Claude Monet had little interest in giving titles to his paintings; he was content with descriptors like “View of the Village.” The monotony of these generics frustrated Edmond Renoir, brother of the artist Pierre-Auguste Renoir, as he prepared the catalogue for the first avant-garde exhibit in 1874. When he asked Monet what he should call a painting of a sunrise, Monet replied, “Why don’t you just call it ‘Impression’?” And thus the painting was recorded as Impression: Sunrise.
The name caught on. Critics loved it, of course, because of the comedic opportunities it presented. Louis Leroy, in particular, noted derisively: “I was just telling myself that, since I was impressed, there had to be some impression in it … and what freedom, what ease of workmanship! Wallpaper in its embryonic state is more finished than that.”
For his part, Monet generally liked the term, for it captured what he was trying to do: record an “impression” of an instant in time.
Oscar-Claude Monet, son of a shop owner from the French port city of Le Havre, showed remarkable early talent for creating clever caricatures. By the time he quit school at age seventeen, he was earning a good living off his drawings, saving two thousand francs, which he dedicated to building his artistic career. At nineteen, he headed for Paris, where he spent two years studying before being called up for military service. Given his scholarly underachievement, he rather surprisingly enlisted in a crack cavalry regiment that trained in Algeria, but within a year he came down with typhoid and was sent home.
In 1862 Monet was back in Paris, this time at the academy of Charles Gleyre, who taught traditional painting methods, none of which interested Monet. He was already dedicated to plein-air painting, work done outdoors directly from nature, and was well on the way to developing his own style. (Of course, plein-air painting had its risks. Monet was once seriously injured in the leg by a stray discus.) He found kindred spirits in fellow students Camille Pissarro, Pierre-Auguste Renoir, Alfred Sisley, and Frédéric Bazille, and one afternoon in 1863, the five artists abandoned Gleyre’s atelier and headed for the countryside to paint. That was the end of Monet’s artistic education.
The year 1865 was a good one for Monet. He met the lovely Camille Doncieux and had a landscape accepted at the Salon, the state’s fomal exhibition. A scant two years later, however, his ambitious Salon submission called Women in the Garden was rejected outright, and Camille was pregnant. Monet’s father, furious that his son had fathered a child, cut off his allowance and demanded that he return to Le Havre. Camille was left alone in Paris to have the baby. Over time, Papa Monet softened enough to pay his son a pittance, but it wasn’t enough to support Camille and baby Jean, so friends were regularly asked for loans.
When his 1869 Salon submissions were rejected, Monet grew so depressed he threw himself into the Seine River. He immediately regretted his rash action. Fortunately, he was a good swimmer.

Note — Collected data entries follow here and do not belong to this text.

Definition canonical_payload (r : RouteReceipt) : list (str * json) :=
  let map := [] in
  let map := obj_insert (lit "schema") (JString (r_schema r)) map in
  let map := obj_insert (lit "schema_version") (jnum (r_schema_version r)) map in
  let map := obj_insert (lit "selection_mode") (JString (selection_mode r)) map in
  let map := obj_insert (lit "requested_catalog_ids")
               (JArray (JString <$> requested_catalog_ids r)) map in
  let map := obj_insert (lit "selected_catalog_id") (JString (selected_catalog_id r)) map in
  let map := obj_insert (lit "selected_wire_model") (JString (selected_wire_model r)) map in
  let map := obj_insert (lit "route_key") (JString (r_route_key r)) map in
  let map := obj_insert (lit "access_profile") (JString (r_access_profile r)) map in
  let map := obj_insert (lit "selection_provenance") (JString (selection_provenance r)) map in
  let map := obj_insert (lit "rejected_candidates")
               (JArray (canonical_rejected <$> rejected_candidates r)) map in
  let map := obj_insert (lit "attempt") (jnum (attempt r)) map in
  let map := obj_insert_opt (lit "consumer_policy_id") (JString <$> r_consumer_policy_id r) map in
  let map := obj_insert_opt (lit "consumer_policy_digest") (JString <$> r_consumer_policy_digest r) map in
  let map := obj_insert_opt (lit "parent_session_id") (JString <$> r_parent_session_id r) map in
  let map := obj_insert_opt (lit "child_session_id") (JString <$> r_child_session_id r) map in
  let map := obj_insert_opt (lit "harness") (JString <$> r_harness r) map in
  let map := obj_insert_opt (lit "capability_ceiling") (JString <$> r_capability_ceiling r) map in
  let map := obj_insert (lit "required_capabilities")
               (canonical_requirements (r_required_capabilities r)) map in
  let map := obj_insert_opt (lit "resume_source_receipt") (JString <$> resume_source_receipt r) map in
  map.
End Canonical.

(** ** The payload determines the receipt *)

Global Instance JString_inj : Inj (=) (=) JString.
Proof. congruence. Qed.
Global Instance jnum_inj : Inj (=) (=) jnum.
Proof. unfold jnum. intros a b [= H]. lia. Qed.

(** The entries of the three kinds of object, in the order they are inserted. *)
Definition requirement_fields (req : CapabilityRequirements) : list (str * option json) :=
  [(lit "structured_output", Some (JBool (structured_output req)));
   (lit "local_only", Some (JBool (local_only req)));
   (lit "minimum_context_tokens", jnum <$> minimum_context_tokens req);
   (lit "required_harness", JString <$> required_harness req);
   (lit "required_named_capabilities",
    match required_named_capabilities req with
    | [] => None
    | names => Some (JArray (JString <$> names))
    end)].
Definition rejected_fields (row : RejectedCandidate) : list (str * option json) :=
  [(lit "catalog_id", Some (JString (rc_catalog_id row)));
   (lit "reason_code", Some (JString (code_str (reason_code row))));
   (lit "wire_model", JString <$> rc_wire_model row);
   (lit "route_key", JString <$> rc_route_key row);
   (lit "message", Some (JString (rc_message row)))].
Definition receipt_fields (po : bool) (r : RouteReceipt) : list (str * option json) :=
  [(lit "schema", Some (JString (r_schema r)));
   (lit "schema_version", Some (jnum (r_schema_version r)));
   (lit "selection_mode", Some (JString (selection_mode r)));
   (lit "requested_catalog_ids", Some (JArray (JString <$> requested_catalog_ids r)));
   (lit "selected_catalog_id", Some (JString (selected_catalog_id r)));
   (lit "selected_wire_model", Some (JString (selected_wire_model r)));
   (lit "route_key", Some (JString (r_route_key r)));
   (lit "access_profile", Some (JString (r_access_profile r)));
   (lit "selection_provenance", Some (JString (selection_provenance r)));
   (lit "rejected_candidates", Some (JArray (canonical_rejected po <$> rejected_candidates r)));
   (lit "attempt", Some (jnum (attempt r)));
   (lit "consumer_policy_id", JString <$> r_consumer_policy_id r);
   (lit "consumer_policy_digest", JString <$> r_consumer_policy_digest r);
   (lit "parent_session_id", JString <$> r_parent_session_id r);
   (lit "child_session_id", JString <$> r_child_session_id r);
   (lit "harness", JString <$> r_harness r);
   (lit "capability_ceiling", JString <$> r_capability_ceiling r);
   (lit "required_capabilities", Some (canonical_requirements po (r_required_capabilities r)));
   (lit "resume_source_receipt", JString <$> resume_source_receipt r)].

(** Distinctness of literal keys, by evaluation. *)
Ltac nodup_keys := apply (bool_decide_unpack _); vm_compute; exact I.

Lemma canonical_requirements_inj po r1 r2 :
  canonical_requirements po r1 = canonical_requirements po r2 → r1 = r2.
Proof.
  intros [= Hm].
  assert (Hf : requirement_fields r1 = requirement_fields r2).
  { apply (build_inj (map_insert_opt po) (map_get_insert_opt po)); [reflexivity|nodup_keys|exact Hm]. }
  unfold requirement_fields in Hf. injection Hf as H1 H2 H3 H4 H5.
  apply (inj (fmap jnum)) in H3. apply (inj (fmap JString)) in H4.
  destruct r1 as [a1 b1 c1 d1 e1], r2 as [a2 b2 c2 d2 e2]; simpl in *. f_equal; try done.
  destruct e1 as [|x1 e1], e2 as [|x2 e2]; try done. injection H5 as -> H5. f_equal.
  by apply (inj (fmap JString)).
Qed.

Lemma canonical_rejected_inj po r1 r2 :
  canonical_rejected po r1 = canonical_rejected po r2 → r1 = r2.
Proof.
  intros [= Hm].
  assert (Hf : rejected_fields r1 = rejected_fields r2).
  { apply (build_inj (map_insert_opt po) (map_get_insert_opt po)); [reflexivity|nodup_keys|exact Hm]. }
  unfold rejected_fields in Hf. injection Hf as H1 H2 H3 H4 H5.
  apply (inj code_str) in H2. apply (inj (fmap JString)) in H3, H4.
  destruct r1, r2; simpl in *. congruence.
Qed.
Global Instance canonical_rejected_Inj po : Inj (=) (=) (canonical_rejected po).
Proof. intros r1 r2. apply canonical_rejected_inj. Qed.

(** Forget what the digest does not cover. *)
Definition undigested (r : RouteReceipt) : RouteReceipt :=
  mkReceipt (r_schema r) (r_schema_version r) (r_parent_session_id r) (r_child_session_id r)
    (selection_mode r) (requested_catalog_ids r) (r_consumer_policy_id r)
    (r_consumer_policy_digest r) (selected_catalog_id r) (selected_wire_model r) (r_route_key r)
    (r_access_profile r) (r_harness r) (r_capability_ceiling r) (r_required_capabilities r)
    (selection_provenance r) (rejected_candidates r) [] (attempt r) 0 (resume_source_receipt r).

(** The digested payload is faithful: it covers every field of a receipt but the digest
    and the time of creation, so two receipts with the same canonical payload are the same
    up to those two, whichever way the JSON library orders nested keys. *)
Theorem canonical_payload_faithful po r1 r2 :
  canonical_payload po r1 = canonical_payload po r2 ↔ undigested r1 = undigested r2.
Proof.
  split.
  - intros Hm.
    assert (Hf : receipt_fields po r1 = receipt_fields po r2).
    { apply (build_inj obj_insert_opt obj_get_insert_opt); [reflexivity|nodup_keys|exact Hm]. }
    unfold receipt_fields in Hf.
    injection Hf as H1 H2 H3 H4 H5 H6 H7 H8 H9 H10 H11 H12 H13 H14 H15 H16 H17 H18 H19.
    apply (inj Z.of_N) in H2, H11. apply (inj (fmap JString)) in H4, H12, H13, H14, H15, H16, H17, H19.
    apply (inj (fmap (canonical_rejected po))) in H10.
    pose proof (canonical_requirements_inj po (r_required_capabilities r1) (r_required_capabilities r2)
      (f_equal JObject H18)).
    clear Hm H18. unfold undigested. f_equal; assumption.
  - intros Hu. change (canonical_payload po (undigested r1) = canonical_payload po (undigested r2)).
    by rewrite Hu.
Qed.

(** The nested objects of a payload are sorted only without [preserve_order]. *)
Example nested_key_order_depends_on_feature :
  canonical_rejected false (mkRejected (lit "a") None None RouteUnready (lit "m"))
  ≠ canonical_rejected true (mkRejected (lit "a") None None RouteUnready (lit "m")).
Proof. vm_compute. discriminate. Qed.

In the summer of 1869, war with Prussia loomed. As a veteran, Monet faced compulsory conscription, a duty he was desperate to avoid. First, he got hitched, since married men were called up last, and then, when war broke out, he moved his family to London, where they remained for more than a year. They returned to France in the fall of 1871, settling in the small town of Argenteuil, outside Paris. Monet was seeking to free himself from artistic conventions and to paint exactly what he saw, not what he “knew” was there. Academy artists were taught to paint objects in their natural colors (brown bark, blue ocean) and to ignore the effects of light that change colors as perceived by the human eye. Monet reversed this notion. “Try to forget what objects you have before you, a tree, a house, a field,” he advised. “Merely think, here is a little square of blue, here is an oblong of pink, here a streak of yellow, and paint it just as it looks to you.” He also sought to create a sense of instantaneity, to show a scene as it was at one moment in time.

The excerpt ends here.